Task statement
In the listing below, a line holding "(** Frame rules" and a line holding "the state before" mark the range. Retype both exactly, with all lines between them.

The records
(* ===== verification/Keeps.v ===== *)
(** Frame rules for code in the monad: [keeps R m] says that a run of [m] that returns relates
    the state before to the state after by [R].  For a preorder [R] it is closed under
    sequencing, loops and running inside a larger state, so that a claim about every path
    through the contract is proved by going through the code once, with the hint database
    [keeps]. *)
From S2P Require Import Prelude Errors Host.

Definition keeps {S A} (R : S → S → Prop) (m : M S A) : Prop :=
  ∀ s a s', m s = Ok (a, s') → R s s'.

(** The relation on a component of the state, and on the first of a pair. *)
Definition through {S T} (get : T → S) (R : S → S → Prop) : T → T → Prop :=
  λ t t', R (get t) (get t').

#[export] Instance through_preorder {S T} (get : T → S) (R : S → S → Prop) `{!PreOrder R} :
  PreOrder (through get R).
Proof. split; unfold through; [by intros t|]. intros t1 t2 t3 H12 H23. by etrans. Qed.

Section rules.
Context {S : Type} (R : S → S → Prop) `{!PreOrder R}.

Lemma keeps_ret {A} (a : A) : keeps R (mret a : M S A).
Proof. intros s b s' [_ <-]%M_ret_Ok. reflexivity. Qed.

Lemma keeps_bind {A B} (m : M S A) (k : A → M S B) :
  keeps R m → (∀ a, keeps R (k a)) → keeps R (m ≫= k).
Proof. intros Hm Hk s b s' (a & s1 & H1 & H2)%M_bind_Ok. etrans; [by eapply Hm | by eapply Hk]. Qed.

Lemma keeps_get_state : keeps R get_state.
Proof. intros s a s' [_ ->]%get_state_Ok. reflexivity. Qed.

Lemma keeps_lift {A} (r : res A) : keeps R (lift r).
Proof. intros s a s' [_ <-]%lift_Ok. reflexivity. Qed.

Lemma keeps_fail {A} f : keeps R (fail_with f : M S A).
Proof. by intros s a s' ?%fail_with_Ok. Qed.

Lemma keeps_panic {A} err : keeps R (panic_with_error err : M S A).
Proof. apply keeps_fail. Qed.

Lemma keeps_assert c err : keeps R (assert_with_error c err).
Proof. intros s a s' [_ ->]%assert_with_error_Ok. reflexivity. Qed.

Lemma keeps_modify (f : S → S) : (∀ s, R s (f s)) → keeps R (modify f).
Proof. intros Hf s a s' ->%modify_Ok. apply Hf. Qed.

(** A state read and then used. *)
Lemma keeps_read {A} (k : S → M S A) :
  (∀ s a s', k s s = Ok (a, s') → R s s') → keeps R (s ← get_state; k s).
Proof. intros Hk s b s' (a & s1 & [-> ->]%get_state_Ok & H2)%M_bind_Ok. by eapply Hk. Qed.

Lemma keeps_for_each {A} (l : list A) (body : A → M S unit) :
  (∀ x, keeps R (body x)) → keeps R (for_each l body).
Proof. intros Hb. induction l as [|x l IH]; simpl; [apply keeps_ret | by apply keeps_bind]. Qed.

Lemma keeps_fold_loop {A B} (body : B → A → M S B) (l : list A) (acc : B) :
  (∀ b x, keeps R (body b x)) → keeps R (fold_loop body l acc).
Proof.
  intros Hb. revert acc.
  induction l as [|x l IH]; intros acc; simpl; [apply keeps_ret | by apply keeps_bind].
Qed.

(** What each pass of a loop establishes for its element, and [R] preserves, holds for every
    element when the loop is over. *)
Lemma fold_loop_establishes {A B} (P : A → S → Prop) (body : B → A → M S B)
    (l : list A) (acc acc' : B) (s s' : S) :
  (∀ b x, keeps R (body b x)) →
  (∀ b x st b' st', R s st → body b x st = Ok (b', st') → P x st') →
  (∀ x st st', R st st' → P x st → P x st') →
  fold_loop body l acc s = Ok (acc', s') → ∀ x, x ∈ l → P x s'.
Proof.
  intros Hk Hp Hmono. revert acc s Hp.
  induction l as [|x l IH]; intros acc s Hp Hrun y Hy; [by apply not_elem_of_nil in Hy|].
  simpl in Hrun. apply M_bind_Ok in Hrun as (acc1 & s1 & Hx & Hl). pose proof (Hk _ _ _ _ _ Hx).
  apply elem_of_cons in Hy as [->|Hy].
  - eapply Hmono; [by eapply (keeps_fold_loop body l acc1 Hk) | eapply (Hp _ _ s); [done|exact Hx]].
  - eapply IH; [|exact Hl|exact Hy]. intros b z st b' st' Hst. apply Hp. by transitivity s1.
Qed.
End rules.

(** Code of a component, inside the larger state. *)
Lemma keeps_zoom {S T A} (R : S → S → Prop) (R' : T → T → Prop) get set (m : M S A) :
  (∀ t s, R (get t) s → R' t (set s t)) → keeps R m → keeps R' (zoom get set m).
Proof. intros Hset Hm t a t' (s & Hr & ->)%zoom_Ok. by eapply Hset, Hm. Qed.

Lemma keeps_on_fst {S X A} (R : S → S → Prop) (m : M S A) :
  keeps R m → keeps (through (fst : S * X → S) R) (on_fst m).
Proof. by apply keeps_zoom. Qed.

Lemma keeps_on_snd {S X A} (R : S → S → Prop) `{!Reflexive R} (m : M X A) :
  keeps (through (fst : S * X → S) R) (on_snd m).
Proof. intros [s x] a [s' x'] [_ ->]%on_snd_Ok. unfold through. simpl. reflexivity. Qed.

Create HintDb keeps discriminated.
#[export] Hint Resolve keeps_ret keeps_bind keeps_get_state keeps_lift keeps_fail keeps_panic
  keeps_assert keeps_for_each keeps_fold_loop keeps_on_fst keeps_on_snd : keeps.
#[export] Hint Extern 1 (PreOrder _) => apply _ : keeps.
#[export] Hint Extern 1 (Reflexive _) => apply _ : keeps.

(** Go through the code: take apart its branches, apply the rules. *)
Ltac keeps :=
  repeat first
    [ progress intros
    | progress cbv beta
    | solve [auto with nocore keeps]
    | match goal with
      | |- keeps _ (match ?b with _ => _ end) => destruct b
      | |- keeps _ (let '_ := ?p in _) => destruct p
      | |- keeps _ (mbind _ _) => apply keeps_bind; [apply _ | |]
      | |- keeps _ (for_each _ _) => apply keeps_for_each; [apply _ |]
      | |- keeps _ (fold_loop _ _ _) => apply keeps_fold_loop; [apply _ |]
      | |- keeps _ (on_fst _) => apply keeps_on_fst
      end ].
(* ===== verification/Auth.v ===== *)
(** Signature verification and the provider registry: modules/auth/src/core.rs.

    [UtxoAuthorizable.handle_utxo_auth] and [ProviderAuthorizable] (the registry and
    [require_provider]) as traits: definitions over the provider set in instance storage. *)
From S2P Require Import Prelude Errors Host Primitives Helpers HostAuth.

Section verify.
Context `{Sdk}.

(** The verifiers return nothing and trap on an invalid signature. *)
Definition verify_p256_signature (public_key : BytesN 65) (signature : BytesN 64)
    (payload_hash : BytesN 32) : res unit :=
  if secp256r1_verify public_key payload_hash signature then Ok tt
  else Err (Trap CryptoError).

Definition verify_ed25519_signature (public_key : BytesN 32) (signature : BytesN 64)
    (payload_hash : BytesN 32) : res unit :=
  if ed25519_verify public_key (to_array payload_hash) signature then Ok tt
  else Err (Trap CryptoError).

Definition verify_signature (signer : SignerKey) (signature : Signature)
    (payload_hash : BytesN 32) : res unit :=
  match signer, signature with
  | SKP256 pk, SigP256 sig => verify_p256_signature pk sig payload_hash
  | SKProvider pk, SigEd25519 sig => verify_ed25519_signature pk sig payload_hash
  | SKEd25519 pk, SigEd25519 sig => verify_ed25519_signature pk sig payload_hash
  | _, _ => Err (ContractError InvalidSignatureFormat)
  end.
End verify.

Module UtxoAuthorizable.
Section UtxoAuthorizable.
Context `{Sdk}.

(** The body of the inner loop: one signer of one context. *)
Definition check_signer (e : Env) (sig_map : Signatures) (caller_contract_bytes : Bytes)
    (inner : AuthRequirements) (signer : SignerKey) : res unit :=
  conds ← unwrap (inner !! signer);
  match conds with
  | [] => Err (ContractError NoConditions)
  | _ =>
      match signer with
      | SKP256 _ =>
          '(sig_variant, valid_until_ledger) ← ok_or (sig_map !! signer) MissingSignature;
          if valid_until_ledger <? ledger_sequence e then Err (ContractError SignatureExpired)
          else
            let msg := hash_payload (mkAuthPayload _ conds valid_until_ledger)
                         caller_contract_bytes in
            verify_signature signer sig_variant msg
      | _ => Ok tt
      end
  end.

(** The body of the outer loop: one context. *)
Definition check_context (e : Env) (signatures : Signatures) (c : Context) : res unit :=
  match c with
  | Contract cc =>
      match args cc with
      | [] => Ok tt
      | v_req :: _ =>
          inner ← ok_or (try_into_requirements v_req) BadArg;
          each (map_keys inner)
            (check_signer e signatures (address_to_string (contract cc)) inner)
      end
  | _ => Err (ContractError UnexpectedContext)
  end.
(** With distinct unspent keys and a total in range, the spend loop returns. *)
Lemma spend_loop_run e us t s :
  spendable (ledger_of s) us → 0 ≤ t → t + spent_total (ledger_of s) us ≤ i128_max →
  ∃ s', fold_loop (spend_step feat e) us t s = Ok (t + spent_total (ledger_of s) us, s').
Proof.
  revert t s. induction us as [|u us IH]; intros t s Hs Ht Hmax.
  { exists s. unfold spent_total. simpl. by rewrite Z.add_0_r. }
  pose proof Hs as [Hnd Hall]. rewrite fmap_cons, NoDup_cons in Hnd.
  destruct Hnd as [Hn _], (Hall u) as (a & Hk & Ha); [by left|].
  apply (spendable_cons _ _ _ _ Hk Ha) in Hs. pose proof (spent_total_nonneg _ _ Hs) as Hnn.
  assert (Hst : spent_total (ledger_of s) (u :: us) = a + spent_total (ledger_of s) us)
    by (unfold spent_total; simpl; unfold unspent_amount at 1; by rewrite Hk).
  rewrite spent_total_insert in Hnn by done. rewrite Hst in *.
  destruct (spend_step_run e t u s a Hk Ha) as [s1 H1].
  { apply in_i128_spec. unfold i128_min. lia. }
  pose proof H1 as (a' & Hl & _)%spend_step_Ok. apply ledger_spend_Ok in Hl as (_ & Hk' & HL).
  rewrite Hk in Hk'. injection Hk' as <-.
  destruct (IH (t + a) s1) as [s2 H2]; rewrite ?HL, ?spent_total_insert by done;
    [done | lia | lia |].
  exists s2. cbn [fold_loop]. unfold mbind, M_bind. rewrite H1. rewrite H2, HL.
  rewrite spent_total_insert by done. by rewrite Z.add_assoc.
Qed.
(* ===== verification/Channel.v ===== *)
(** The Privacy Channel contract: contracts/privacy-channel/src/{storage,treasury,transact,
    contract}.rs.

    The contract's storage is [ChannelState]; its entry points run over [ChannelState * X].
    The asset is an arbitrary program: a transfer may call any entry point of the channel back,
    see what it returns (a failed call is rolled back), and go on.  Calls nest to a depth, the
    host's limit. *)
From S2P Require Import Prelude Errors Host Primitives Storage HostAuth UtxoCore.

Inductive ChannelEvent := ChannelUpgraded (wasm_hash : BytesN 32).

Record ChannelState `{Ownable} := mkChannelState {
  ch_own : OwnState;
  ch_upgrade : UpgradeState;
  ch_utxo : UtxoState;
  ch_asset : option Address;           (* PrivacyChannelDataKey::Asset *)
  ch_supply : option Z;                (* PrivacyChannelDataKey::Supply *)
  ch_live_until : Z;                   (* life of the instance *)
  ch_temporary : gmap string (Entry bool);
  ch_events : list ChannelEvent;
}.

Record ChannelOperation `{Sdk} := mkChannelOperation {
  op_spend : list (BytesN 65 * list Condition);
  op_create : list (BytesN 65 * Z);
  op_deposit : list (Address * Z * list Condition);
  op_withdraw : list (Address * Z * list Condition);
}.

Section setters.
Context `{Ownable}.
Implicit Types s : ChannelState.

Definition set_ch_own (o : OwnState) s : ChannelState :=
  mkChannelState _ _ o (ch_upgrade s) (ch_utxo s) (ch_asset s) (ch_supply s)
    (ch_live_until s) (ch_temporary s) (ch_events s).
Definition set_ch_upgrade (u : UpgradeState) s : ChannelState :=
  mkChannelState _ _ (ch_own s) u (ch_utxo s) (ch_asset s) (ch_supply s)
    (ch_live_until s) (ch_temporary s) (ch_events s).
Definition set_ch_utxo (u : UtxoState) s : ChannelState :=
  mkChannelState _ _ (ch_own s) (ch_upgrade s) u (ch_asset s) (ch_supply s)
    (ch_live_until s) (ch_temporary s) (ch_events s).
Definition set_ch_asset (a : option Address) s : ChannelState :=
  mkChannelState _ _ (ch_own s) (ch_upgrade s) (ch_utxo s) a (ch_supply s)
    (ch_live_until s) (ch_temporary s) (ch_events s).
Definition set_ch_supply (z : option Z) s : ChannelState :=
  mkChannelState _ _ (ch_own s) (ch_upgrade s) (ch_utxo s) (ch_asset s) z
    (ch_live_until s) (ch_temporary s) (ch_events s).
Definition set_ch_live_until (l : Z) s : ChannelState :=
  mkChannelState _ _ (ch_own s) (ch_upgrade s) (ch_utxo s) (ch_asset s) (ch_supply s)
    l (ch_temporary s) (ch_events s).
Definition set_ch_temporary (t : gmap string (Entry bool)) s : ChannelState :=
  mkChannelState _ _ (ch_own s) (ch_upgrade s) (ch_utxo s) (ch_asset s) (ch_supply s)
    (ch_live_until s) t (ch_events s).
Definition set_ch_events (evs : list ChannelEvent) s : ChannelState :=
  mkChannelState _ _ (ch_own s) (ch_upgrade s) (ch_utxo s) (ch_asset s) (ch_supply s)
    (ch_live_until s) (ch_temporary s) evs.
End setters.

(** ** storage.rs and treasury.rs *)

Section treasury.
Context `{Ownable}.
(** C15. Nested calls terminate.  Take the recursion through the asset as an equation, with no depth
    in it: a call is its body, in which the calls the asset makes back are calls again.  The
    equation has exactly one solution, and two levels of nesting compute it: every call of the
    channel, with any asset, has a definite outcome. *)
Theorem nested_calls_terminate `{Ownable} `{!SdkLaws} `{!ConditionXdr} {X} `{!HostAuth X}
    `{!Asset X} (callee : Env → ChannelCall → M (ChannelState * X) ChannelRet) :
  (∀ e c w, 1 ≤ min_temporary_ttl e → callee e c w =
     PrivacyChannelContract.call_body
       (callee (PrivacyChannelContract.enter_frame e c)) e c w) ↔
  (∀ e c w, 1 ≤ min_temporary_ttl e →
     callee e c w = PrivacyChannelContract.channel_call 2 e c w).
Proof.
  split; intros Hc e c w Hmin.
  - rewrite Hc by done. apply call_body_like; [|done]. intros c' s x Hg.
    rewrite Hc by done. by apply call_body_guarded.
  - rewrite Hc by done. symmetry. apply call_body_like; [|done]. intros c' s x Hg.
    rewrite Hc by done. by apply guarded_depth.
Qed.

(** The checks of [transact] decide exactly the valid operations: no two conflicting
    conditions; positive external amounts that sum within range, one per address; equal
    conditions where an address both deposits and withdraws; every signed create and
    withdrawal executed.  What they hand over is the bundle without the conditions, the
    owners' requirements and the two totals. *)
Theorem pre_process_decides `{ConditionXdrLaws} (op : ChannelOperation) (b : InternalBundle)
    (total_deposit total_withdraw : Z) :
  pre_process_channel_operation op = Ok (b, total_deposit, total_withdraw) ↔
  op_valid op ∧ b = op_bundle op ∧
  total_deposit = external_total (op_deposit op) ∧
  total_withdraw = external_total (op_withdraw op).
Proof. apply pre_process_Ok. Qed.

Answer box
(** Frame rules for code in the monad: [keeps R m] says that a run of [m] that returns relates
    the state before to the state after by [R].  For a preorder [R] it is closed under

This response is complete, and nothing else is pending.